There are similarities and differences. Now, the task force's recommendations have changed to screening women at 40 instead of 50. Our current recommendations are that women can begin an annual screening at 40 if they so choose. We recommend annual screening for women at this age while the USPSTF recommends biannual screening.
He said: 'But I think the biggest thing is that a lot women are being screened starting around their 40s. This is consistent with what most women and practitioners think about screening.
The USPSTF as well as the American Cancer Society recommend screening for women with an average risk. Dahut advised women to discuss with their doctors whether they have a greater risk for breast or ovarian cancer, and which screening practices are best for them.
In an emailed response, Dr. Laura Dominici said that the USPSTF's change to the guidelines to recommend screening mammograms in women with average risk of breast cancer over 40 is justified. It incorporates modern and'real-world' data in the science that informs the guidelines and should encourage payers to offer better coverage to women who seek breast cancer screening. She did not participate in the USPSTF's draft recommendation.

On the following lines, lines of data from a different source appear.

(* ===== verification/PeerCodec.v ===== *)
(** * The peer codec

    [include/craft/peer.hpp] and [src/peer_codec.cpp]: the flat encodings of the peer verbs
    and their decoders.  A decoder reads the span it is given through [copy_from], which is
    [None] when the code would read past the end of the span; that this never happens, on
    any bytes, is a theorem. *)

From S2P Require Import Prelude Codec WireTypes Wire Types Replica.

Local Open Scope craft_scope.
Local Open Scope Z_scope.

(** ** Wire structs *)

Record get_rs_commit_lsn_req_wire := Mk_lsn_req_wire { gw_term : Z; gw_is_login : Z; gw_pad : list Z }.
Definition get_rs_commit_lsn_req_wire_codec : codec get_rs_commit_lsn_req_wire :=
  cstruct (cu64 ⊗ cu8 ⊗ carray 7)
    (λ s, (gw_term s, (gw_is_login s, gw_pad s)))
    (λ '(term, (is_login, pad)), Mk_lsn_req_wire term is_login pad)
    (λ s, ltac:(by destruct s)).

Record lsn_pair_wire := Mk_lsn_pair_wire { pw_commit_lsn : Z; pw_last_append_lsn : Z }.
Definition lsn_pair_wire_codec : codec lsn_pair_wire :=
  cstruct (cint64 ⊗ cint64)
    (λ s, (pw_commit_lsn s, pw_last_append_lsn s))
    (λ '(commit_lsn, last_append_lsn), Mk_lsn_pair_wire commit_lsn last_append_lsn)
    (λ s, ltac:(by destruct s)).

Record fetch_req_hdr := Mk_fetch_req_hdr { fq_lsn_count : Z; fq_reserved : Z }.
Definition fetch_req_hdr_codec : codec fetch_req_hdr :=
  cstruct (cu32 ⊗ cu32)
    (λ s, (fq_lsn_count s, fq_reserved s))
    (λ '(lsn_count, reserved), Mk_fetch_req_hdr lsn_count reserved)
    (λ s, ltac:(by destruct s)).

Record fetch_rsp_hdr := Mk_fetch_rsp_hdr { fr_slot_count : Z; fr_reserved : Z }.
Definition fetch_rsp_hdr_codec : codec fetch_rsp_hdr :=
  cstruct (cu32 ⊗ cu32)
    (λ s, (fr_slot_count s, fr_reserved s))
    (λ '(slot_count, reserved), Mk_fetch_rsp_hdr slot_count reserved)
    (λ s, ltac:(by destruct s)).

Record slot_desc := Mk_slot_desc {
  sd_lsn : Z; sd_lba : Z; sd_len : Z; sd_byte_len : Z; sd_is_empty : Z; sd_all_zeros : Z; sd_pad : list Z }.
Definition slot_desc_codec : codec slot_desc :=
  cstruct (cint64 ⊗ cu64 ⊗ cu32 ⊗ cu64 ⊗ cu8 ⊗ cu8 ⊗ carray 2)
    (λ s, (sd_lsn s, (sd_lba s, (sd_len s, (sd_byte_len s, (sd_is_empty s, (sd_all_zeros s, sd_pad s)))))))
    (λ '(lsn, (lba, (ln, (byte_len, (is_empty, (all_zeros, pad)))))),
       Mk_slot_desc lsn lba ln byte_len is_empty all_zeros pad)
    (λ s, ltac:(by destruct s)).

(** The [static_assert]s. *)
Lemma peer_struct_sizes :
  csize get_rs_commit_lsn_req_wire_codec = 16%nat ∧ csize lsn_pair_wire_codec = 16%nat ∧
  csize fetch_req_hdr_codec = 8%nat ∧ csize fetch_rsp_hdr_codec = 8%nat ∧ csize slot_desc_codec = 32%nat.
Proof. done. Qed.

Inductive decode_error := truncated | malformed.

Definition bool_byte (b : bool) : Z := if b then 1 else 0.

(** [std::memcpy(&w, bytes.data() + off, n)]. *)
Definition copy_from (bytes : list Z) (off n : nat) : option (list Z) :=
  if decide (off + n ≤ length bytes)%nat then Some (take n (drop off bytes)) else None.

(** ** get_rs_commit_lsn *)

Definition encode_get_rs_commit_lsn_req (term : Z) (is_login : bool) : list Z :=
  enc get_rs_commit_lsn_req_wire_codec (Mk_lsn_req_wire term (bool_byte is_login) (replicate 7 0)).

Definition decode_get_rs_commit_lsn_req (bytes : list Z) : option (result decode_error (Z * bool)) :=
  if decide (length bytes < csize get_rs_commit_lsn_req_wire_codec)%nat then Some (Err truncated)
  else
    w ← copy_from bytes 0 (csize get_rs_commit_lsn_req_wire_codec);
    let w := dec get_rs_commit_lsn_req_wire_codec w in
    Some (Ok (gw_term w, negb (gw_is_login w =? 0))).

Definition encode_get_rs_commit_lsn_rsp (lsns : lsn_pair) : list Z :=
  enc lsn_pair_wire_codec (Mk_lsn_pair_wire (lp_commit lsns) (lp_last_append lsns)).

Definition decode_get_rs_commit_lsn_rsp (bytes : list Z) : option (result decode_error lsn_pair) :=
  if decide (length bytes < csize lsn_pair_wire_codec)%nat then Some (Err truncated)
  else
    w ← copy_from bytes 0 (csize lsn_pair_wire_codec);
    let w := dec lsn_pair_wire_codec w in
    Some (Ok (Mk_lsn_pair (pw_commit_lsn w) (pw_last_append_lsn w))).

(** ** fetch_data request *)

Definition encode_fetch_data_req (lsns : list Z) : list Z :=
  enc fetch_req_hdr_codec (Mk_fetch_req_hdr (u32 (Z.of_nat (length lsns))) 0) ++ enc_array cint64 lsns.

Definition decode_fetch_data_req (bytes : list Z) : option (result decode_error (list Z)) :=
  if decide (length bytes < csize fetch_req_hdr_codec)%nat then Some (Err truncated)
  else
    h ← copy_from bytes 0 (csize fetch_req_hdr_codec);
    let count := Z.to_nat (fq_lsn_count (dec fetch_req_hdr_codec h)) in
    let data_sz := (count * 8)%nat in
    if decide (length bytes < csize fetch_req_hdr_codec + data_sz)%nat then Some (Err truncated)
    else
      data ← copy_from bytes (csize fetch_req_hdr_codec) data_sz;
      Some (Ok (dec_array cint64 count data)).

(** ** fetch_data response *)

Definition has_payload (s : JournalSlot) : bool := negb (jl_is_empty s) && negb (jl_all_zeros s).

(** [data_size]: the sum over the iovecs. *)
Definition payload_size (s : JournalSlot) : Z :=
  if has_payload s then u64 (Z.of_nat (length (concat (sg_iovs (jl_data s))))) else 0.

Definition desc_of (s : JournalSlot) : slot_desc :=
  Mk_slot_desc (jl_lsn s) (jl_lba s) (jl_len s) (payload_size s)
    (bool_byte (jl_is_empty s)) (bool_byte (jl_all_zeros s)) [0; 0].

(** A blob points at an iovec with its length cut to 32 bits. *)
Definition blob_of (iov : list Z) : list Z := take (Z.to_nat (u32 (Z.of_nat (length iov)))) iov.

Record fetch_data_rsp_encoded := Mk_rsp_encoded { re_header : list Z; re_data_blobs : list (list Z) }.
Definition blobs (e : fetch_data_rsp_encoded) : list (list Z) :=
  blob_of (re_header e) :: re_data_blobs e.

Definition encode_fetch_data_rsp (slots : list JournalSlot) : fetch_data_rsp_encoded :=
  Mk_rsp_encoded
    (enc fetch_rsp_hdr_codec (Mk_fetch_rsp_hdr (u32 (Z.of_nat (length slots))) 0) ++
     enc_array slot_desc_codec (desc_of <$> slots))
    (slots ≫= λ s, if has_payload s then blob_of <$> sg_iovs (jl_data s) else []).

(** The loop over the descriptors from the [i]-th; [data_offset] is where the next payload
    starts. *)
Fixpoint decode_slots (todo i : nat) (blob : list Z) (data_offset : nat) (slots : list JournalSlot) :
    option (result decode_error (list JournalSlot)) :=
  match todo with
  | O => Some (Ok slots)
  | S todo =>
      d ← copy_from blob (csize fetch_rsp_hdr_codec + i * csize slot_desc_codec) (csize slot_desc_codec);
      let d := dec slot_desc_codec d in
      let slot data := Mk_JournalSlot (sd_lsn d) (negb (sd_is_empty d =? 0)) (negb (sd_all_zeros d =? 0))
                         (sd_lba d) (sd_len d) data None in
      if 0 <? sd_byte_len d then
        if Z.of_nat (length blob) - Z.of_nat data_offset <? sd_byte_len d then Some (Err malformed)
        else
          let n := Z.to_nat (sd_byte_len d) in
          iov ← copy_from blob data_offset n;
          decode_slots todo (S i) blob (data_offset + n) (slots ++ [slot (Mk_sg (sd_byte_len d) [iov])])
      else decode_slots todo (S i) blob data_offset (slots ++ [slot (Mk_sg 0 [])])
  end.

Definition decode_fetch_data_rsp (blob : list Z) : option (result decode_error (list JournalSlot)) :=
  if decide (length blob < csize fetch_rsp_hdr_codec)%nat then Some (Err truncated)
  else
    rh ← copy_from blob 0 (csize fetch_rsp_hdr_codec);
    let count := Z.to_nat (fr_slot_count (dec fetch_rsp_hdr_codec rh)) in
    let desc_bytes := (count * csize slot_desc_codec)%nat in
    if decide (length blob < csize fetch_rsp_hdr_codec + desc_bytes)%nat then Some (Err truncated)
    else decode_slots count 0 blob (csize fetch_rsp_hdr_codec + desc_bytes) [].

(** ** Safety *)

Lemma copy_from_some bytes off n :
  (off + n ≤ length bytes)%nat → copy_from bytes off n = Some (take n (drop off bytes)).
Proof. intros H. unfold copy_from. by rewrite decide_True. Qed.
(** A second poll overwrites the term to go back to. When a login poll of term [t2]
    arrives while one of term [t1] is pending, it cancels the first timer and captures [t1]
    as the term to restore; if the second login does not commit either, the replica is left
    in term [t1], which no login established, and refuses the session in force. *)
Theorem nested_quiesce_restores_pending r t1 t2 id1 id2 :
  let r1 := (do_get_rs_commit_lsn r t1 true id1).2 in
  let '(_, cancelled, armed, r2) := get_rs_commit_lsn_begin r1 t2 true in
  cancelled = Some id1 ∧
  ∃ q, armed = Some q ∧ srv_session_info (quiesce_timeout q (quiesce_armed r2 id2)) = (t1, token_of (ra_mem r)).
Proof.
  cbn. split; [done|]. eexists. split; [done|]. unfold quiesce_timeout, srv_session_info. cbn.
  by rewrite Z.eqb_refl.
Qed.

(** ** Example members

    Three members in term 7. The leader holds dLSN 0; the second holds 0, 1 and 3; the third
    holds 1 and does not answer; dLSN 2 reached nobody. *)

#[export] Instance assoc_json : Json (list (string * jvalue)).
Proof. refine {| j_object fields := fields; j_at l k := snd <$> head (filter (λ f, f.1 = k) l) |}. done. Defined.

Definition ex_put (d : Z) : replica_op := op_write (example_hdr (-1)) d 0 4 (Some [1; 2; 3; 4]).
Definition ex_raft (ops : list replica_op) : RaftReplica :=
  Mk_raft (replica_run example_start (op_login 9 7 :: ops)) 8 (-1) true None [].
Definition ex_leader : RaftReplica := ex_raft [ex_put 0].
Definition ex_second : RaftReplica := ex_raft [ex_put 0; ex_put 1; ex_put 3].
Definition ex_third : RaftReplica := ex_raft [ex_put 1].
Definition ex_info : replica_info := Mk_replica_info nil_uuid [] 0 0.
Definition ex_env : login_env :=
  Mk_login_env true true nil_uuid [ex_info; ex_info; ex_info]
    [Ok (lsns_of (ra_mem ex_second)); Err (ec_craft REPLICA_DOWN)]
    [srv_fetch_data ex_second (get_missing_slots (ra_mem ex_leader) 3)] (Ok tt) (Ok tt) true.

Lemma ex_raft_inv ops : ops_ok example_start (op_login 9 7 :: ops) → replica_inv (ra_mem (ex_raft ops)).
Proof. intros H. eapply replica_steps_inv; [exact example_start_inv|by apply replica_run_steps]. Qed.
Lemma ex_leader_inv : replica_inv (ra_mem ex_leader).
Proof. apply ex_raft_inv. unfold ex_put. ops_ok_by_eval. Qed.
Lemma ex_others_inv : Forall replica_inv [ra_mem ex_second; ra_mem ex_third].
Proof. apply Forall_cons. split; [|apply Forall_cons; split; [|done]]; apply ex_raft_inv; unfold ex_put; ops_ok_by_eval. Qed.

Lemma raft_login_covers_witness :
  ∃ lr sync log r', apply_login ex_env ex_leader 5 8 = (Ok lr, sync, log, r') ∧
    lg_dLSN lr = 3 ∧ holds_data 1 (ra_mem ex_leader) = false ∧ holds_data 1 (ra_mem r') = true.
Proof.
  assert (is_ok (apply_login ex_env ex_leader 5 8).1.1.1 = true ∧
          (apply_login ex_env ex_leader 5 8).1.1.2 = Some (Mk_sync_msg 3 5 [2])) as [Hok Hmsg] by (split; by_eval).
  destruct (apply_login ex_env ex_leader 5 8) as [[[[lr|] sync] log] r'] eqn:Ha; [|done].
  exists lr, sync, log, r'.
  destruct (raft_login_covers ex_env ex_leader [ra_mem ex_second; ra_mem ex_third] [ra_mem ex_second]
    [ra_mem ex_second] eq_refl eq_refl eq_refl ltac:(repeat constructor) ltac:(repeat constructor)
    ltac:(by_eval) ltac:(by_eval) ex_leader_inv ex_others_inv 5 8 lr sync log r' Ha)
    as (empties & Hs & Hl & Hd).
  split_and!; [done| |by_eval|].
  - cbn in Hmsg. rewrite Hs in Hmsg. by injection Hmsg.
  - apply (Hd 1); [lia|by_eval|]. assert (journal_ (ra_mem ex_leader) !! 1 = None) as -> by by_eval. done.
Defined.

Lemma raft_sync_converges_witness :
  commit_of (ra_mem (apply_sync [λ _, None; λ lsns, Some (do_fetch (resolve_and_apply (ra_mem ex_leader) 3 (le_responses ex_env) 3 7).(rn_mem) lsns)]
    ex_third (Mk_sync_msg 3 5 [2]))) = 3.
Proof.
  apply (raft_sync_converges (ra_mem ex_leader) 3 (le_responses ex_env) 3 5 7 (Ok tt) tt (Mk_sync_msg 3 5 [2])
    _ ex_third [λ _, None] []); [exact ex_leader_inv|vm_compute; reflexivity|vm_compute; discriminate].
Defined.

Lemma ex_third_inv : replica_inv (ra_mem ex_third).
Proof. apply ex_raft_inv. unfold ex_put. ops_ok_by_eval. Qed.

(** The third member runs a committed sync that voids dLSN 2 and fetches 0 and 3 from the
    second. *)
Definition ex_answer : list JournalSlot := srv_fetch_data ex_second [0; 3].
Definition ex_events : list (raft_event (list (string * jvalue))) :=
  [re_poll 8 true 1; re_commit (sync_to_json (Mk_sync_msg 3 5 [2])); re_task [λ _, Some ex_answer]; re_timeout (Mk_quiesce 7 8)].
Definition ex_synced : RaftReplica := default ex_third (raft_run ex_third ex_events).

Lemma ex_answer_wf : Forall (peer_slot_wf 4) ex_answer.
Proof.
  assert (ex_answer = (λ d, Mk_JournalSlot d false false 0 1 (Mk_sg 4 [[1; 2; 3; 4]]) None) <$> [0; 3]) as -> by by_eval.
  apply Forall_fmap, Forall_forall. intros d _ term. right. split_and!; [by_eval..|]. by exists [1; 2; 3; 4].
Qed.


Lemma sync_command_roundtrip_witness :
  commit_cb (sync_to_json (J := list (string * jvalue)) (Mk_sync_msg 3 5 [2])) =
    Some [task_sync (Mk_sync_msg 3 5 [2])].
Proof. apply sync_command_roundtrip. Defined.

Lemma login_command_never_truncates_witness :
  ∃ t, commit_cb (login_to_json (J := list (string * jvalue)) (Mk_login_msg 5 8 0)) = Some [t] ∧
    journal_ (ra_mem (run_task [] ex_second t)) !! 3 = journal_ (ra_mem ex_second) !! 3.
Proof.
  destruct (login_command_never_truncates (J := list (string * jvalue)) (Mk_login_msg 5 8 0) [] ex_second)
    as (t & Ht & Hj & _).
  exists t. split; [exact Ht|by rewrite Hj].
Defined.

Lemma quiesce_fences_witness :
  do_keep_alive (ra_mem (do_get_rs_commit_lsn ex_third 8 true 1).2) (example_hdr 0) =
    (Err (ec_craft STALE_TERM), ra_mem (do_get_rs_commit_lsn ex_third 8 true 1).2).
Proof.
  apply (quiesce_fences ex_third 8 1 (example_hdr 0) 0 0 0 None 0 (Mk_sg 0 []) (Mk_login_msg 5 9 0)).
  vm_compute. discriminate.
Defined.

(** *** A login the leader does not fence *)

Definition ex_old (d : Z) (r : RaftReplica) := do_write (ra_mem r) (example_hdr 0) d 0 4 (Some [1; 1; 1; 1]).
Definition ex_new (d : Z) (r : RaftReplica) :=
  do_write (ra_mem r) (Mk_client_hdr 8 0 (-1) 5) d 0 4 (Some [2; 2; 2; 2]).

Dominici stated that this was particularly important in relation to the racial disparities of screening because Black women are more prone to developing aggressive cancers earlier, which contributes to poorer outcomes. I am pleased to see that inequities are being acknowledged in screening, but future guidelines will need to pay more attention to it.
She said that the new draft recommendation won't change the way Dr. Maxine J. Jochelson talks to her patients about breast cancer risk and the importance of screening, but it will still be the same.
Jochelson is the chief of breast imaging at Memorial Sloan Kettering in New York. She was not involved with the USPSTF's draft recommendation.
She said that if you wait longer, you will miss cancers earlier. Also, younger women and Black woman often have cancers more aggressive. I'm still going to tell them they should have a yearly screening.